Birds that land and then WALK across the street… what the hell is wrong with you?
My superpower is choosing the one table in a restaurant next to the woman talking loudly enough that I know her entire family tree when I leave.
turns out I don’t want a boyfriend, I just want a duet partner to sing the guy’s part in “Little Talks” by Of Monsters and Men. sorry for the confusion
Twitter is like a very demented game of The Sims. Everyday I check to see how my people are doing and make sure they’re still alive.
Bruce Willis should host a baking competition called Pie Hard.
Called in, “I can either stay home today and learn to play this accordion or bring it in with me. Your call.”
I’m watching CNN at 4am and there’s a commercial for a pot that’s “big enough to cook a hundred meatballs”
Lot of big talk about using time machines for murder by people who do no murdering at all in the here and now.
When life hands you lemons, help me throw them at the kids on my lawn.
Doctor: How did you get all those bruises?
Me: Rough sex
Doctor: That looks unhealthy and should stop
Me: Talk to your nurse about that
It never fails: whenever I’m at a crime scene, analyzing blood spatter and bullet trajectories, someone always assumes I’m a CSI.

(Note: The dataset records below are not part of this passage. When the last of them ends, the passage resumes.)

Lemma server_unbind_spec hist s caller b :
  ginv hist s -> core s -> clock s < 2 ^ 64 -> 0 <= caller -> 0 <= b ->
  exists r s', server_unbind caller b s = Done (r, s') /\ core s' /\ ginv hist s' /\ names_kept s s' /\
    length (handles s') = length (handles s) /\ clock s' = clock s.
Proof.
  intros Hg Hc Hclock Hcl Hb. unfold server_unbind, bindM.
  destruct (unbind_cases (bindings s) caller b (g_tab _ _ Hg) Hcl Hb) as [[e ->]|(r & -> & Ho & Hnz & Hs & Hlt)];
    cbn [mbind run_bind fst snd].
  { eexists _, _. split; [done|]. split; [destruct Hc; by constructor|]. split_and!; [|done|done|done].
    by apply (ginv_same hist s _); [|apply ways_kept_refl|]. }
  set (s0 := set_bindings s _). unfold gets. change (minted b s0) with (minted b s).
  assert (Hc0 : core s0) by (destruct Hc; by constructor).
  assert (Hown0 : owners s !! 0%nat = Some 0) by apply Hg.
  destruct (close_minted_spec (minted b s) s0) as (s1 & -> & Hc1 & Hk1 & Hb1 & Hclr); [done|done|apply Hg| | |].
  { apply NoDup_filter, NoDup_seq. }
  { intros j Hj. apply minted_facts in Hj as [Hj1 Hj2]. split_and!; [intros ->; congruence|done|].
    by apply lookup_lt_Some in Hj1. }
  assert (Hclr' : cleared (minted b s) s s1) by exact Hclr.
  destruct (g_grant _ _ Hg b r Hb Hs) as (Hr & Hor & p & rr & Hp). destruct Hclr as (L1 & _ & Hclk & _ & Hout).
  destruct (Z.eqb_spec r ROOT) as [Hr0|Hr0].
  - eexists _, _. split; [done|]. split; [done|]. split_and!; [|done|done|done].
    eapply (ginv_unbound hist s s1 s1 b r); eauto. by apply (names_kept_ways s s1).
  - unfold ignore. rewrite wrap32_small by done.
    destruct (close_spec r s1 Hc1) as (res & s2 & -> & Hc2 & Hk2 & Hclk2 & Ho2 & Hb2 & Hcase); [simpl in *; lia|]. assert (Hk : names_kept s s2) by (by eapply (names_kept_trans s s1)).
    assert (Hse : slot_entry s1 (Z.to_nat r) = Some (Dir p rr)).
    { rewrite <- Hp. apply (Hout (Z.to_nat r)). intros Hj. apply minted_facts in Hj as [Hj _]. congruence. }
    destruct Hcase as [[_ [|Hno]]|(_ & _ & Hh2)]; [done|congruence|].
    eexists _, s2. split; [done|]. split; [done|]. split_and!; [|done|by rewrite Hh2, length_insert|simpl in *; congruence].
    eapply (ginv_unbound hist s s1 s2 b r); [done..|auto|done|by rewrite Hb2, Hb1|by apply names_kept_ways].
Qed.

(** ** One request *)

#[local] Hint Resolve quiet_read quiet_write quiet_fstat quiet_truncate quiet_unlink
  quiet_mtime quiet_set_mtime_now quiet_set_mtime_at quiet_get_xattr quiet_set_xattr quiet_list_xattr
  quiet_remove_xattr quiet_statfs quiet_sync : quiet.

(** A quiet step followed by packing its answer. *)
Lemma settles_then {A B} k (m : M A) (f : A -> M B) s :
  settles k m s -> (forall a, quiet 0 (f a)) -> clock s + Z.of_nat k < 2 ^ 64 -> settles k (bindM m f) s.
Proof. intros Hm Hf Hk. rewrite <- (Nat.add_0_r k). apply settles_bind; [done|]. intros a s' _ Hc' _ Hk'. apply Hf; [done|lia]. Qed.

Lemma quiet_then {A B} k (m : M A) (f : A -> M B) :
  quiet k m -> (forall a, quiet 0 (f a)) -> quiet k (bindM m f).
Proof. intros Hm Hf s Hc Hk. apply settles_then; [by apply Hm|done|done]. Qed.

Lemma settles_reply_unit k q m s : settles k m s -> clock s + Z.of_nat k < 2 ^ 64 -> settles k (reply_unit q m) s.
Proof. intros Hm Hk. apply settles_then; [done|quiet|done]. Qed.

Lemma quiet_reply_word k q m : quiet k m -> quiet k (reply_word q m).
Proof. intros. apply quiet_then; [done|]. quiet. Qed.
Lemma quiet_reply_unit k q m : quiet k m -> quiet k (reply_unit q m).
Proof. intros. apply quiet_then; [done|]. quiet. Qed.
Lemma quiet_reply_bytes k q m : quiet k m -> quiet k (reply_bytes q m).
Proof. intros. apply quiet_then; [done|]. quiet. Qed.
Lemma quiet_named {A} k l (f : list Z -> M A) : (forall nm, quiet k (f nm)) -> quiet k (named l f).
Proof. intros. unfold named. quiet. Qed.
#[local] Hint Resolve quiet_reply_word quiet_reply_unit quiet_reply_bytes quiet_named : quiet.

(** The verbs that change which handle means what, or take a directory away. *)
Definition granting (code : Z) : bool :=
  mints code || (code =? CLOSE) || (code =? BIND) || (code =? UNBIND) || (code =? RENAME) || (code =? RMDIR).

Lemma dispatch_quiet flush code h q : granting code = false -> quiet 1 (dispatch flush code h q).
Proof.
  unfold granting, mints. rewrite !orb_false_iff. intros Hall. destruct_and! Hall.
  unfold dispatch.
  repeat match goal with Hk : (code =? _) = false |- _ => rewrite Hk; clear Hk end.
  repeat match goal with
  | |- quiet _ (if code =? ?K then _ else _) => destruct (code =? K);
      [first [ apply quiet_reply_word | apply quiet_reply_unit | apply quiet_reply_bytes
             | apply quiet_then; [|intros] | idtac ]; quiet|]
  end.
  quiet.
Qed.

(** What the binder keeps to: it binds a handle of its own that no other grant
    uses, and does not close a handle it has bound. *)
Definition disciplined (s : Server ES) (q : Request) : Prop :=
  let code := operation (w0 q) in
  let h := req_handle (w0 q) in
  slot_of (bindings s) (badge q) = Open ->
  (code = CLOSE \/ code = BIND -> h = ROOT \/ Forall (fun x => x <> Bound h) (state (bindings s))) /\
  (code = BIND -> owners s !! Z.to_nat h = Some 0).
#[global] Instance disciplined_dec s q : Decision (disciplined s q).
Proof. unfold disciplined. cbv zeta. apply _. Defined.

Lemma disciplined_spec s q :
  disciplined s q -> slot_of (bindings s) (badge q) = Open ->
  (operation (w0 q) = CLOSE \/ operation (w0 q) = BIND ->
     forall b r, 0 <= b -> slot_of (bindings s) b = Bound r -> r = ROOT \/ r <> req_handle (w0 q)) /\
  (operation (w0 q) = BIND -> owners s !! Z.to_nat (req_handle (w0 q)) = Some 0).
Proof.
  intros Hd Ho. destruct (Hd Ho) as [H1 H2]. split; [|done]. intros Hc b r Hb Hs.
  destruct (decide (r = req_handle (w0 q))) as [->|]; [|by right].
  destruct (H1 Hc) as [|Hall]; [by left|]. exfalso. rewrite Forall_forall in Hall. unfold slot_of in Hs.
  destruct (b =? 0); [done|]. destruct (state (bindings s) !! Z.to_nat b) as [x|] eqn:Hx; [|done]. simpl in Hs. subst x.
  eapply Hall; [|done]. by eapply list_elem_of_lookup_2.
Qed.

(** Whether a name in the directory behind a handle is that of a directory some handle
    is open on, and whether two names lead to the same. *)
Definition names_open (s : Server ES) (h : Z) (nm : list Z) : bool :=
  match slot_entry s (Z.to_nat h) with
  | Some (Dir p _) =>
      match name_at (image (fs s)) p nm with Some (q, Kind.Directory) => bool_decide (q ∈ open_dirs s) | _ => false end
  | _ => false
  end.

Definition name_of (s : Server ES) (h : Z) (nm : list Z) : option (Z * Kind.t) :=
  match slot_entry s (Z.to_nat h) with Some (Dir p _) => name_at (image (fs s)) p nm | _ => None end.

(** The request takes no directory away that a handle is open on: it is no RMDIR of one,
    and no RENAME of another over one. *)
Definition spares (s : Server ES) (q : Request) : bool :=
  let code := operation (w0 q) in
  let len := Z.min (req_len (w0 q)) BLOCK in
  match admitted code q s with
  | Done (Ok h, _) =>
      if code =? RMDIR then negb (names_open s h (page q len))
      else if code =? RENAME then
        match server_admit (badge q) (dst_handle (w1 q)) s with
        | Done (Ok to, _) =>
            let dst := drop (Z.to_nat len) (page q (len + dst_len (w1 q))) in
            bool_decide (name_of s to dst = name_of s h (page q len)) || negb (names_open s to dst)
        | _ => true
        end
      else true
  | _ => true
  end.

Lemma names_open_spares s h nm p r : names_open s h nm = false -> slot_entry s (Z.to_nat h) = Some (Dir p r) -> may_go (open_dirs s) (fs s) p nm.
Proof. unfold names_open, may_go. intros Hn Hh _ q Hq. rewrite Hh, Hq in Hn. by apply bool_decide_eq_false in Hn. Qed.

Definition request_ok (q : Request) : Prop := 0 <= badge q /\ 0 <= w1 q.
#[global] Instance request_ok_dec q : Decision (request_ok q).
Proof. unfold request_ok. apply _. Defined.

(** What a request leaves behind. *)
Definition step_ok (hist : list ES) (s s' : Server ES) : Prop :=
  core s' /\ ginv (image (fs s') :: hist) s' /\ clock s <= clock s' <= clock s + 1 /\
  (length (handles s') <= length (handles s) + 1)%nat.

Lemma step_ok_settled hist s s' :
  core s' -> ginv hist s' -> clock s <= clock s' <= clock s + 1 ->
  (length (handles s') <= length (handles s) + 1)%nat -> step_ok hist s s'.
Proof.
  intros Hc Hg Hk Hl. split; [done|]. split; [|done].
  by apply ginv_grow.
Qed.

Lemma step_ok_quiet hist s s' :
  ginv hist s -> core s' -> same_grants s s' -> ways_kept s s' -> clock s <= clock s' <= clock s + 1 -> step_ok hist s s'.
Proof.
  intros Hg Hc Hs Hw Hk. split; [done|]. split; [|split; [done|destruct Hs as (-> & _); lia]].
  apply ginv_grow; [done|]. by eapply ginv_same.
Qed.

Lemma step_ok_same hist s : ginv hist s -> core s -> step_ok hist s s.
Proof. intros Hg Hc. apply step_ok_quiet; [done|done|done|by apply ways_kept_refl|lia]. Qed.

Lemma step_ok_settles {A} hist (m : M A) s : ginv hist s -> settles 1 m s -> exists r s', m s = Done (r, s') /\ step_ok hist s s'.
Proof. intros Hg (r & s' & Hm & Hc & Hs & Hw & Hk). exists r, s'. split; [done|]. apply step_ok_quiet; (done || lia). Qed.

Lemma scoped_root_close_spec code q s :
  0 <= badge q ->
  scoped_root_close code q s =
    Done (Ok ((code =? CLOSE) && (req_handle (w0 q) =? ROOT) &&
              bool_decide (slot_of (bindings s) (badge q) <> Open)), s).
Proof.
  intros Hb. unfold scoped_root_close, scoped, bindM, binding, ret.
  destruct ((code =? CLOSE) && (req_handle (w0 q) =? ROOT)); [|done].
  by rewrite (binding_of_slot _ _ Hb).
Qed.

Lemma admitted_spec hist s q :
  ginv hist s -> request_ok q ->
  (exists e, admitted (operation (w0 q)) q s = Done (Err e, s)) \/
  (exists h, admitted (operation (w0 q)) q s = Done (Ok h, s) /\
    ((operation (w0 q) = BIND \/ operation (w0 q) = UNBIND) /\ h = req_handle (w0 q) \/
     operation (w0 q) <> BIND /\ operation (w0 q) <> UNBIND /\ reach s (badge q) h /\
     (operation (w0 q) = CLOSE ->
        slot_of (bindings s) (badge q) = Open /\ h = req_handle (w0 q) \/
        badge q <> 0 /\ owners s !! Z.to_nat h = Some (badge q)))).
Proof.
  intros Hg [Hb _]. pose proof (req_handle_range (w0 q)) as Hraw. unfold admitted.
  set (code := operation (w0 q)). set (raw := req_handle (w0 q)) in *.
  destruct ((code =? BIND) || (code =? UNBIND)) eqn:Hctl.
  { right. exists raw. split; [unfold ret; by rewrite wrap32_small|]. left. split; [|done].
    apply orb_true_iff in Hctl as [Hx|Hx]; apply Z.eqb_eq in Hx; auto. }
  apply orb_false_iff in Hctl as [Hnb Hnu]. rewrite Z.eqb_neq in Hnb, Hnu.
  unfold bindM. rewrite scoped_root_close_spec by done. fold raw.
  destruct ((code =? CLOSE) && (raw =? ROOT) && _) eqn:Hrc; [left; by eexists|].
  destruct (server_admit_spec hist s (badge q) raw Hg Hb Hraw) as [[e He]|(h & He & Hr & Hopen & Hown)].
  { left. exists e. exact He. }
  right. exists h. split; [exact He|]. right. split; [done|]. split; [done|]. split; [done|].
  intros Hcl. destruct (decide (slot_of (bindings s) (badge q) = Open)) as [Ho|Ho]; [left; auto|right].
  rewrite Hcl, Z.eqb_refl, bool_decide_true, andb_true_r in Hrc by done. cbn [andb] in Hrc. apply Z.eqb_neq in Hrc.
  split; [intros Heq; by rewrite Heq in Ho|]. by apply Hown.
Qed.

My husband and I are having a serious fight.
Do you think I should let him know about it?
There are exactly 2 options for headphone cord sizes:
1. Headphone users have torsos?
2. Giraffe strangler
Whenever I motorboat a stripper, I spend more time on the left boob cuz its closer to the heart. I’m a die hard romantic.

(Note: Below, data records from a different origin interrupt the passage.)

(* ===== verification/Revocation.v ===== *)
(** * Revocation (kernel/src/revoke.rs, the sweeps of sched.rs, the mapping handlers of syscall.rs)

    Every mapping made under a capability, and every mapping the kernel wires
    into a space, is recorded in the log of the address space it was made in:
    pages of the space's own region, linked from the space's slot in a fixed
    registry. Taking a run of frames back deletes the capabilities that name it,
    also one parked in a hand-off slot, and unmaps the mappings made under it;
    reclaiming a region unmaps its pages from every space.

    Page tables are kept here as what they translate, for the mappings that are
    recorded; [Mapper] shows that mapping and unmapping a page do that. *)

From S2P Require Import Prelude Capability PageFormat Mapper.
Local Open Scope Z_scope.

Module Revocation.

Definition FRAME_SIZE : Z := 4096.

(** ** What a capability names (kernel/src/cap.rs) *)

Inductive Object :=
  | ORendezvous (ep badge : Z)
  | OMemoryRegion (region : Z)
  | OIrq (intid : Z)
  | OPageFrame (phys count : Z)
  | ODeviceFrame (phys : Z)
  | OReply (tid : Z)
  | OAddressSpace (name : Z)
  | OThreadControlBlock (tid : Z)
  | ONotification (id : Z)
  | OTimer (id : Z)
  | OVirtio (id : Z)
  | OPortRange (base count : Z).

#[export] Instance Object_eq_dec : EqDecision Object.
Proof. solve_decision. Defined.

Notation Cap := (Capability.Cap Object).

Definition CAPABILITY_TABLE_SLOTS : nat := 32.

(** ** The log *)

Record LogEntry := MkEntry { e_phys : Z; e_va : Z; e_object : Z }.

#[export] Instance LogEntry_eq_dec : EqDecision LogEntry.
Proof. solve_decision. Defined.

Definition LOG_ENTRIES : nat := 170.

Definition log_pages_for (n : Z) : Z := div_ceil n (Z.of_nat LOG_ENTRIES).

Inductive PageMapSource := FromCapability (base : Z) | NoCapability.

Definition source_object (s : PageMapSource) (phys : Z) : Z :=
  match s with FromCapability base => base | NoCapability => phys end.

Record LogPage := MkLogPage { next : Z; used : nat; entries : list LogEntry }.

Record SpaceLog := MkSpaceLog { root : Z; region : Z; head : Z }.

Definition MAX_THREADS : nat := 256.
Definition MAX_SPACES : nat := MAX_THREADS + 32.

(** ** The registry *)

Record Registry := MkRegistry { spaces : list (option SpaceLog); top : nat }.

Definition registry_new : Registry := MkRegistry (replicate MAX_SPACES None) 0.

(** [self.spaces[..self.top].iter().flatten()]. *)
Definition live (r : Registry) : list SpaceLog := omap (fun o => o) (take (top r) (spaces r)).

Definition claim (r : Registry) (log : SpaceLog) : bool * Registry :=
  match position (fun s : option SpaceLog => is_none s) (spaces r) with
  | None => (false, r)
  | Some slot => (true, MkRegistry (<[slot := Some log]> (spaces r)) (if (top r <=? slot)%nat then S slot else top r))
  end.

Definition has_root (rt : Z) (o : option SpaceLog) : bool := match o with Some s => root s =? rt | None => false end.

(** The [for _ in 0..MAX_SPACES] loop that lowers the top over empty slots. *)
Fixpoint lower_top (fuel : nat) (ss : list (option SpaceLog)) (t : nat) : nat :=
  match fuel, t with
  | S fuel', S t' => match ss !! t' with Some (Some _) => t | _ => lower_top fuel' ss t' end
  | _, _ => t
  end.

Definition release (r : Registry) (rt : Z) : Registry :=
  let ss := ((fun o => if has_root rt o then None else o) <$> take (top r) (spaces r)) ++ drop (top r) (spaces r) in
  MkRegistry ss (lower_top MAX_SPACES ss (top r)).

(** ** The kernel's state *)

Record Thread := MkThread { t_id : Z; capability_table : Capability.CapabilityTable Object; outgoing_cap : option Cap }.

(** Where region pages come from: [memory_region::retype_page], which never
    hands the same page out twice. [handed] is the pages that are out. *)
Class PageSource (R : Type) := {
  retype_page : R -> Z -> option (Z * R);
  handed : R -> gset Z;
  retype_new r g p r' : retype_page r g = Some (p, r') -> p ∉ handed r /\ handed r' = {[p]} ∪ handed r;
  handed_page r p : p ∈ handed r -> 0 < p < 2 ^ 64 /\ (FRAME_SIZE | p) }.

Lemma retype_fresh {R} `{!PageSource R} (r r' : R) g p : retype_page r g = Some (p, r') ->
  0 < p < 2 ^ 64 /\ (FRAME_SIZE | p) /\ p ∉ handed r /\ handed r' = {[p]} ∪ handed r.
Proof.
  intros [Hn Hh]%retype_new. assert (Hp : p ∈ handed r') by (rewrite Hh; set_solver). apply handed_page in Hp as [? ?]. done.
Qed.

Section kernel.
Context {R : Type} `{PS : !PageSource R}.

Record Kernel := MkKernel {
  registry : Registry;
  logs : gmap Z LogPage;
  tables : gmap (Z * Z) (Z * PageFormat.Flags);
  threads : list Thread;
  PEAK : Z;
  regions : R
}.

Definition set_registry (k : Kernel) (r : Registry) : Kernel := MkKernel r (logs k) (tables k) (threads k) (PEAK k) (regions k).
Definition set_logs (k : Kernel) (l : gmap Z LogPage) : Kernel := MkKernel (registry k) l (tables k) (threads k) (PEAK k) (regions k).
Definition set_tables (k : Kernel) (t : gmap (Z * Z) (Z * PageFormat.Flags)) : Kernel := MkKernel (registry k) (logs k) t (threads k) (PEAK k) (regions k).
Definition set_threads (k : Kernel) (t : list Thread) : Kernel := MkKernel (registry k) (logs k) (tables k) t (PEAK k) (regions k).
Definition set_regions (k : Kernel) (r : R) : Kernel := MkKernel (registry k) (logs k) (tables k) (threads k) (PEAK k) r.

Definition register_space (k : Kernel) (rt rg : Z) : bool * Kernel :=
  let '(ok, r) := claim (registry k) (MkSpaceLog rt rg 0) in (ok, set_registry k r).

Definition forget_root (k : Kernel) (rt : Z) : Kernel := set_registry k (release (registry k) rt).

(** [mmu::unmap_user_at]. *)
Definition unmap_user_at (t : gmap (Z * Z) (Z * PageFormat.Flags)) (rt va : Z) : gmap (Z * Z) (Z * PageFormat.Flags) :=
  base.delete (rt, va) t.

(** ** Recording *)

(** The first tombstone of a page, or its next free entry. *)
Definition place_in (pg : LogPage) (e : LogEntry) : option LogPage :=
  match position (fun x => e_phys x =? 0) (take (used pg) (entries pg)) with
  | Some i => Some (MkLogPage (next pg) (used pg) (<[i := e]> (entries pg)))
  | None =>
      if (used pg <? LOG_ENTRIES)%nat then Some (MkLogPage (next pg) (S (used pg)) (<[used pg := e]> (entries pg)))
      else None
  end.

(** Walks the pages of a log from [p]; [None] when no page has room. *)
Fixpoint record_in (fuel : nat) (l : gmap Z LogPage) (p : Z) (e : LogEntry) : run (option (gmap Z LogPage)) :=
  if p =? 0 then Done None
  else
    match fuel, l !! p with
    | S fuel', Some pg =>
        match place_in pg e with
        | Some pg' => Done (Some (<[p := pg']> l))
        | None => record_in fuel' l (next pg) e
        end
    | _, _ => Panicked
    end.

Definition chain_fuel (l : gmap Z LogPage) : nat := S (size l).

(** A page fresh from a region is zero. *)
Definition zero_page : LogPage := MkLogPage 0 0 (replicate LOG_ENTRIES (MkEntry 0 0 0)).

(** Puts the head of the [i]th space's log. *)
Definition set_head (r : Registry) (i : nat) (h : Z) : Registry :=
  match spaces r !! i with
  | Some (Some s) => MkRegistry (<[i := Some (MkSpaceLog (root s) (region s) h)]> (spaces r)) (top r)
  | _ => r
  end.

Definition find_space (r : Registry) (rt : Z) : option nat := position (has_root rt) (take (top r) (spaces r)).

Definition record_mapping (k : Kernel) (phys rt va : Z) (under : PageMapSource) : run (bool * Kernel) :=
  let object := source_object under phys in
  if negb ((object <=? phys) && is_multiple_of (phys - object) FRAME_SIZE) then Panicked
  else
    match find_space (registry k) rt with
    | None => Done (false, k)
    | Some i =>
        match spaces (registry k) !! i with
        | Some (Some s) =>
            let e := MkEntry phys va object in
            o ← record_in (chain_fuel (logs k)) (logs k) (head s) e;
            match (o : option (gmap Z LogPage)) with
            | Some l => Done (true, set_logs k l)
            | None =>
                match retype_page (regions k) (region s) with
                | None => Done (false, k)
                | Some (fresh, rs) =>
                    let pg := MkLogPage (head s) 1 (<[0%nat := e]> (entries zero_page)) in
                    Done (true, MkKernel (set_head (registry k) i fresh) (<[fresh := pg]> (logs k)) (tables k) (threads k) (PEAK k) rs)
                end
            end
        | _ => Panicked
        end
    end.

(** ** Forgetting one mapping *)

Definition tombstone (e : LogEntry) : LogEntry := MkEntry 0 (e_va e) (e_object e).

Fixpoint forget_in (fuel : nat) (l : gmap Z LogPage) (p phys va : Z) : run (gmap Z LogPage) :=
  if p =? 0 then Done l
  else
    match fuel, l !! p with
    | S fuel', Some pg =>
        match position (fun e => (e_phys e =? phys) && (e_va e =? va)) (take (used pg) (entries pg)) with
        | Some i => Done (<[p := MkLogPage (next pg) (used pg) (alter tombstone i (entries pg))]> l)
        | None => forget_in fuel' l (next pg) phys va
        end
    | _, _ => Panicked
    end.

Definition forget_mapping (k : Kernel) (phys rt va : Z) : run Kernel :=
  match find_space (registry k) rt with
  | Some i =>
      match spaces (registry k) !! i with
      | Some (Some s) => l ← forget_in (chain_fuel (logs k)) (logs k) (head s) phys va; Done (set_logs k l)
      | _ => Panicked
      end
  | None => Done k
  end.

(** ** Unmapping *)

Definition matches_entry (phys : Z) (object : option Z) (e : LogEntry) : bool :=
  (e_phys e =? phys) && match object with Some o => e_object e =? o | None => true end.

(** The entries of one page, first to last. *)
Fixpoint unmap_entries (rt phys : Z) (object : option Z) (es : list LogEntry) (t : gmap (Z * Z) (Z * PageFormat.Flags)) :
    list LogEntry * gmap (Z * Z) (Z * PageFormat.Flags) :=
  match es with
  | [] => ([], t)
  | e :: rest =>
      if matches_entry phys object e then
        let '(rest', t') := unmap_entries rt phys object rest (unmap_user_at t rt (e_va e)) in (tombstone e :: rest', t')
      else
        let '(rest', t') := unmap_entries rt phys object rest t in (e :: rest', t')
  end.

Fixpoint unmap_pages (fuel : nat) (rt p phys : Z) (object : option Z) (l : gmap Z LogPage) (t : gmap (Z * Z) (Z * PageFormat.Flags)) :
    run (gmap Z LogPage * gmap (Z * Z) (Z * PageFormat.Flags)) :=
  if p =? 0 then Done (l, t)
  else
    match fuel, l !! p with
    | S fuel', Some pg =>
        let '(es, t') := unmap_entries rt phys object (take (used pg) (entries pg)) t in
        unmap_pages fuel' rt (next pg) phys object (<[p := MkLogPage (next pg) (used pg) (es ++ drop (used pg) (entries pg))]> l) t'
    | _, _ => Panicked
    end.

Fixpoint unmap_spaces (fuel : nat) (ss : list SpaceLog) (phys spare : Z) (object : option Z) (l : gmap Z LogPage)
    (t : gmap (Z * Z) (Z * PageFormat.Flags)) : run (gmap Z LogPage * gmap (Z * Z) (Z * PageFormat.Flags)) :=
  match ss with
  | [] => Done (l, t)
  | s :: rest =>
      if root s =? spare then unmap_spaces fuel rest phys spare object l t
      else
        '(l', t') ← unmap_pages fuel (root s) (head s) phys object l t;
        unmap_spaces fuel rest phys spare object l' t'
  end.

Definition unmap_matching (k : Kernel) (phys spare : Z) (object : option Z) : run Kernel :=
  '(l, t) ← unmap_spaces (chain_fuel (logs k)) (live (registry k)) phys spare object (logs k) (tables k);
  Done (set_tables (set_logs k l) t).

Definition unmap_everywhere (k : Kernel) (phys spare : Z) : run Kernel := unmap_matching k phys spare None.
Definition unmap_under_object (k : Kernel) (phys object : Z) : run Kernel := unmap_matching k phys 0 (Some object).

(** ** The sweeps of the capability tables (kernel/src/sched.rs) *)

Definition sweep_thread (peak : Z) (matches : Object -> bool) (t : Thread) : run Thread :=
  match Capability.delete_matching CAPABILITY_TABLE_SLOTS matches (Capability.MkWorld (capability_table t) peak) with
  | None => Panicked
  | Some w =>
      Done (MkThread (t_id t) (Capability.table w)
              (match outgoing_cap t with Some c => if matches (Capability.object c) then None else Some c | None => None end))
  end.

Fixpoint sweep_threads (peak : Z) (matches : Object -> bool) (ts : list Thread) : run (list Thread) :=
  match ts with
  | [] => Done []
  | t :: rest => t' ← sweep_thread peak matches t; rest' ← sweep_threads peak matches rest; Done (t' :: rest')
  end.

Definition delete_page_frame_caps_where (k : Kernel) (matches : Object -> bool) : run Kernel :=
  ts ← sweep_threads (PEAK k) matches (threads k); Done (set_threads k ts).

Definition delete_page_frame_caps (k : Kernel) (phys count : Z) : run Kernel :=
  if count =? 0 then Done k
  else delete_page_frame_caps_where k (fun o => bool_decide (o = OPageFrame phys count)).

Definition overlaps (base size : Z) (o : Object) : bool :=
  let end_ := saturating_add 64 base size in
  match o with
  | OPageFrame phys count =>
      let run_end := saturating_add 64 phys (Z.min u64_max (count * FRAME_SIZE)) in
      (phys <? end_) && (base <? run_end)
  | _ => false
  end.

serial killers saw these glasses and were like “yoooooo”
shoutout to Disney for giving me unrealistic expectations about love, talking animals and my singing voice
Shout out to jalapeños, or should I say holla peños.
*tosses bath towel on hotel floor*
[text from wife at home]
“Pick that up.”
I got up and made the bed today like someone who wasn’t going to get right back in and take a nap
I heard a photographer was killed in a freak accident when a large wheel of cheddar landed on her.
To be fair, the people who were being photographed did try to warn her.
My toddler held my hand all the way to the bathroom, gave me a kiss when I sat down, then stole my toilet paper roll and ran out of the bathroom laughing in case you were wondering what it’s like to be a parent.
“So what kind of comedy will you be doing for us?”
“The usual, self defecating.”
“Ha, I think you mean deprecating.”
“Think all you like.”
I love the compliments my boss gives like “wow you’re on time today” and “great job ignoring dress code again”.
Doctor: What’s the problem?
Me: Our baby cries all night
Doctor: That’s quite normal
Baby: ALL NIGHT
Doctor: Holy shit
Me: I need to know where you are at all times. If you go somewhere new, text me. Understand?
Taco truck driver: Okay.
Sometimes in the ‘special talents’ section of a resume I like to draw a picture of a cat
Husband’s at Costco and sending me pics of beef stroganoff in a pouch. That’s enough excitement for one night.
I hate it when I wear my favourite red cape and don’t get eaten by a wolf.